Project: Fall Detection
Development of Fall detection Machine Learning Algorithms for a Smart Vision Assistant.
- Collect data of human skeleton in various fall scenarios via motion capture and skeleton detection algorithms.
- Balance the dataset with fall and non-fall scenarios to ensure that the machine learning algorithm can distinguish between normal and abnormal movements.
- Feature Extraction: relevant features extracted from skeleton data to represent the movement patterns: joint angles, joint velocities, and acceleration
- Data saved on AWS S3 bucket.
- Extracted features used to create matrices which were fed into a machine learning algorithm.
- Used AWS AutoML to find best ML model.
Tech Stack: Python, Scikit-learn, OpenCV, Pytorch, Image-Pose, AWS, Sagemaker, AutoML, AutoPilot, Cuda, Linux, Git, Pytest.
Project: Voice ReID, Voice to Text
Development of speech recognition system that can identify the speaker and transcribe the language from audio data.
- Audio data divided into 4-second segments sampled at 16kHz.
- Feature extraction techniques on audio data, such as MFCCs, Mel-scale spectrogram, chromagram, spectral contrast, and tonnetz, based on STFT, utilizing Kaldi.
- Utilizing Scikit-learn for feature clustering.
- Utilizing FFT (Fast Fourier Transformation) for denoising and feature extraction.
- Creation of VoiceReID custom model via PyTorch and TensorFlow.
- NLP algorithms for speech-to-text transcription, utilizing part-of-speech tagging and word sense disambiguation.

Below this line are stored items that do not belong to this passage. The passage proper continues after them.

(* ===== verification/Reactor.v ===== *)
(** jnxfeed/net/reactor.py: the event loop.

    Callbacks are named by a type [CB] (the world says what each name runs).  The
    [_SocketState] objects are shared between [_states] and the selector's keys, so
    they live in a store and are referred to by index.  [heapq] is modelled by its
    contract: the list is kept ordered, so its head is the least handle.  The
    selector and the clock belong to the operating system: they are operations of
    the interfaces [ReactorOf] and [LoopOf]. *)
From S2P Require Export Prelude PyDict.

Definition EVENT_READ : Z := 1.
Definition EVENT_WRITE : Z := 2.

Record TimerHandle (CB : Type) : Type := mkTimer {
  deadline : Z; tseq : Z; callback : CB; cancelled : bool }.
Arguments mkTimer {CB} _ _ _ _.
Arguments deadline {CB} _.
Arguments tseq {CB} _.
Arguments callback {CB} _.
Arguments cancelled {CB} _.

Record SocketState (CB : Type) : Type := mkSockState { read_cb : option CB; write_cb : option CB }.
Arguments mkSockState {CB} _ _.
Arguments read_cb {CB} _.
Arguments write_cb {CB} _.

Record Reactor (CB : Type) : Type := mkReactor {
  objs : list (SocketState CB);        (* the _SocketState objects *)
  states : gmap nat nat;               (* _states: socket -> object *)
  selector : gmap nat (Z * nat);       (* socket -> mask and key.data *)
  timers : list (TimerHandle CB);
  timer_seq : Z;
  running : bool }.
Arguments mkReactor {CB} _ _ _ _ _ _.
Arguments objs {CB} _.
Arguments states {CB} _.
Arguments selector {CB} _.
Arguments timers {CB} _.
Arguments timer_seq {CB} _.
Arguments running {CB} _.
Definition k_socket : M client nat := fun w =>
  (k_set_os (S (k_nsock w)) (k_connects w) (k_errors w) (k_recvs w) (k_sends w) (k_sent w) w, Ok (k_nsock w)).
Definition k_connect (_ : nat) : M client connect_res := fun w =>
  (k_set_os (k_nsock w) (tail (k_connects w)) (k_errors w) (k_recvs w) (k_sends w) (k_sent w) w,
   Ok (hd_or ConnectPending (k_connects w))).
Definition k_so_error (_ : nat) : M client Z := fun w =>
  (k_set_os (k_nsock w) (k_connects w) (tail (k_errors w)) (k_recvs w) (k_sends w) (k_sent w) w,
   Ok (hd_or 0 (k_errors w))).
Definition k_recv (_ : nat) : M client recv_res := fun w =>
  (k_set_os (k_nsock w) (k_connects w) (k_errors w) (tail (k_recvs w)) (k_sends w) (k_sent w) w,
   Ok (hd_or RecvBlock (k_recvs w))).
(** With an empty script the socket takes everything. *)
Definition k_send (sock : nat) (data : bytes) : M client send_res := fun w =>
  match hd_or (SendBytes (length data)) (k_sends w) with
  | SendBytes n =>
      let n := Nat.min n (length data) in
      (k_set_os (k_nsock w) (k_connects w) (k_errors w) (k_recvs w) (tail (k_sends w))
         (k_sent w ++ [(sock, take n data)]) w, Ok (SendBytes n))
  | r => (k_set_os (k_nsock w) (k_connects w) (k_errors w) (k_recvs w) (tail (k_sends w)) (k_sent w) w, Ok r)
  end.

(** The two connections. *)
Definition glimpse_session : SessionOf client := {| sess := k_gsess; set_sess := k_set_gsess |}.
Definition itch_session : SessionOf client := {| sess := k_isess; set_sess := k_set_isess |}.
Definition glimpse_conn : ConnOf client client_cb := {|
  conn := k_gconn; set_conn := k_set_gconn; conn_name := CGlimpse; sys_socket := k_socket;
  sys_connect := k_connect; sys_so_error := k_so_error; sys_recv := k_recv; sys_send := k_send;
  sys_close := fun _ => mret () |}.
Definition itch_conn : ConnOf client client_cb := {|
  conn := k_iconn; set_conn := k_set_iconn; conn_name := CItch; sys_socket := k_socket;
  sys_connect := k_connect; sys_so_error := k_so_error; sys_recv := k_recv; sys_send := k_send;
  sys_close := fun _ => mret () |}.

Definition get_handler : M client FeedHandler := mgets k_handler.
Definition get_glimpse : M client GlimpseClient := mgets k_glimpse.
Definition mod_handler (f : FeedHandler -> FeedHandler) : M client () :=
  mmod (fun w => k_set_handler (f (k_handler w)) w).
Definition mod_glimpse (f : GlimpseClient -> GlimpseClient) : M client () :=
  mmod (fun w => k_set_glimpse (f (k_glimpse w)) w).

Definition h_set_state (st : handler_state) (h : FeedHandler) : FeedHandler :=
  mkHandler (h_username h) (h_password h) (h_glimpse_host h) (h_requested_seq h) (h_snapshot_timeout h)
    (h_tick_interval h) (h_max_retries h) (h_backoff_initial h) (h_backoff_max h) (h_connect_timeout h)
    st (h_end_reason h) (h_reconnects h) (h_glimpse h) (h_connector h).
Definition h_set_reason (r : reason) (h : FeedHandler) : FeedHandler :=
  mkHandler (h_username h) (h_password h) (h_glimpse_host h) (h_requested_seq h) (h_snapshot_timeout h)
    (h_tick_interval h) (h_max_retries h) (h_backoff_initial h) (h_backoff_max h) (h_connect_timeout h)
    (h_state h) (Some r) (h_reconnects h) (h_glimpse h) (h_connector h).
Definition h_add_reconnect (h : FeedHandler) : FeedHandler :=
  mkHandler (h_username h) (h_password h) (h_glimpse_host h) (h_requested_seq h) (h_snapshot_timeout h)
    (h_tick_interval h) (h_max_retries h) (h_backoff_initial h) (h_backoff_max h) (h_connect_timeout h)
    (h_state h) (h_end_reason h) (h_reconnects h + 1) (h_glimpse h) (h_connector h).
Definition h_set_glimpse (b : bool) (h : FeedHandler) : FeedHandler :=
  mkHandler (h_username h) (h_password h) (h_glimpse_host h) (h_requested_seq h) (h_snapshot_timeout h)
    (h_tick_interval h) (h_max_retries h) (h_backoff_initial h) (h_backoff_max h) (h_connect_timeout h)
    (h_state h) (h_end_reason h) (h_reconnects h) b (h_connector h).
Definition h_set_connector (b : bool) (h : FeedHandler) : FeedHandler :=
  mkHandler (h_username h) (h_password h) (h_glimpse_host h) (h_requested_seq h) (h_snapshot_timeout h)
    (h_tick_interval h) (h_max_retries h) (h_backoff_initial h) (h_backoff_max h) (h_connect_timeout h)
    (h_state h) (h_end_reason h) (h_reconnects h) (h_glimpse h) b.

(** [codec.decode(payload)] and [self.market.apply(msg)]. *)
Definition apply_payload (payload : bytes) : M client message :=
  msg ← mlift (Itch.decode payload);
  zoom k_market k_set_market (market_apply (OMsg msg)) ;;
  mret msg.

(** ** The callbacks of the handler's owner

    Every call of one is recorded in [k_log]; what the call does then is its owner's. *)
Class EndCallbacks : Type := { on_ended_cb : reason -> M client (); on_failed_cb : reason -> M client () }.
Class MessageCallback : Type := { on_message_cb : Z -> message -> M client () }.

(** [_noop]. *)
Definition no_end_callbacks : EndCallbacks := {| on_ended_cb _ := mret (); on_failed_cb _ := mret () |}.
Definition no_message_callback : MessageCallback := {| on_message_cb _ _ := mret () |}.

(** An owner that at most stops the reactor and sets variables of its own. *)
Class EndLaws (EC : EndCallbacks) : Prop := {
  ended_rx : forall r w, exists x o, on_ended_cb r w = (k_set_owner o (k_set_rx x w), Ok ());
  failed_rx : forall r w, exists x o, on_failed_cb r w = (k_set_owner o (k_set_rx x w), Ok ()) }.

Lemma no_end_laws : EndLaws no_end_callbacks.
Proof. split; intros r w; exists (k_rx w), (k_owner w); by destruct w. Qed.

(** * The ITCH side of the handler *)

Module Live.
Section live.
Context {EC : EndCallbacks} {MC : MessageCallback}.
#[local] Existing Instance itch_session.
#[local] Existing Instance itch_conn.

Definition _transition (st : handler_state) : M client () := mod_handler (h_set_state st).

Definition is_terminal (st : handler_state) : bool :=
  match st with HS_ENDED | HS_FAILED => true | _ => false end.

Definition stop_connector : M client () :=
  h ← get_handler; if h_connector h then conn_stop else mret ().

Definition _end (r : reason) : M client () :=
  h ← get_handler;
  if is_terminal (h_state h) then mret ()
  else
    mod_handler (h_set_reason r) ;;
    stop_connector ;;
    _transition HS_ENDED ;;
    mmod (k_event (HEnded r)) ;; on_ended_cb r.

Definition _fail (r : reason) : M client () :=
  h ← get_handler;
  if is_terminal (h_state h) then mret ()
  else
    mod_handler (h_set_reason r) ;;
    stop_connector ;;
    _transition HS_FAILED ;;
    mmod (k_event (HFailed r)) ;; on_failed_cb r.

Definition _on_disconnect (exc : option exn) : M client () :=
  h ← get_handler;
  if decide (h_state h = HS_LIVE) then mod_handler h_add_reconnect else mret ().

Definition _on_give_up : M client () := _fail RetriesExhausted.

#[local] Instance callbacks : ConnCallbacks client := {|
  on_connect_failed := fun _ => mret ();
  on_give_up := _on_give_up;
  on_disconnect := _on_disconnect |}.

Definition _on_login_accepted (sid : str) (next_seq : Z) : M client () :=
  _transition HS_LIVE ;;
  mmod (k_event (HLive next_seq)).

Definition _on_login_rejected (code : str) : M client () := _fail (ItchLoginRejected code).

Definition _on_itch_message (seq : Z) (payload : bytes) : M client () :=
  msg ← apply_payload payload;
  mmod (k_event (HMessage seq msg)) ;; on_message_cb seq msg ;;
  match msg with
  | SystemEvent _ _ event =>
      if decide (event = EVENT_END_OF_MESSAGES) then _end EndOfMessages else mret ()
  | _ => mret ()
  end.

Definition _on_end_of_session : M client () := _end EndOfSoupSession.

Definition _on_peer_silent : M client () :=
  h ← get_handler; if h_connector h then reconnect None else mret ().

#[local] Instance session_callbacks : SessionCallbacks client := {|
  on_login_accepted := _on_login_accepted;
  on_login_rejected := _on_login_rejected;
  on_message := _on_itch_message;
  on_end_of_session := _on_end_of_session;
  on_peer_silent := _on_peer_silent |}.

Definition _start_itch (requested_seq : Z) : M client () :=
  h ← get_handler;
  mmod (k_set_isess (session_init (h_username h) (h_password h) "" requested_seq)) ;;
  mmod (k_set_iconn (conn_init (h_tick_interval h) (h_max_retries h) (h_backoff_initial h)
                       (h_backoff_max h) 2 (h_connect_timeout h))) ;;
  mod_handler (h_set_connector true) ;;
  conn_start.

Definition _on_snapshot_complete (next_live_seq message_count : Z) : M client () :=
  mod_handler (h_set_glimpse false) ;;
  _start_itch next_live_seq.

Definition _on_snapshot_failed (r : reason) : M client () :=
  mod_handler (h_set_glimpse false) ;;
  _fail (SnapshotFailed r).

(** The ITCH connection's reactor callbacks, the packets of its session, and the
    calls [stop] makes on it. *)
Definition run_itch (cb : conn_cb) : M client () := run_conn_cb cb.
Definition handle_itch (p : packet) : M client () := _handle_packet p.
Definition logout_itch : M client () :=
  now ← monotonic; on_sess (logout (Some now)) ;; conn_flush.
Definition stop_itch : M client () := conn_stop.
End live.
End Live.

- Utilizing Gensim and NLTK for text summarization, tokenization, stemming, lemmatization, part-of-speech tagging, parsing
- Applied named entity recognition to identify named entities in text data and categorize them into predefined classes
Tech Stack: Python, pyannote, Kaldi, NLP, AWS Sagemaker, EC2, S3, Lambda, NumPy, TensorFlow, LSTM, Scikit-learn, NLTK, Spacy, Gensim, CoreNLP, Transformers, Hugging Face, Pandas, SQL, FastAPI, Git, Bash, VS Code, Unittest, Poetry.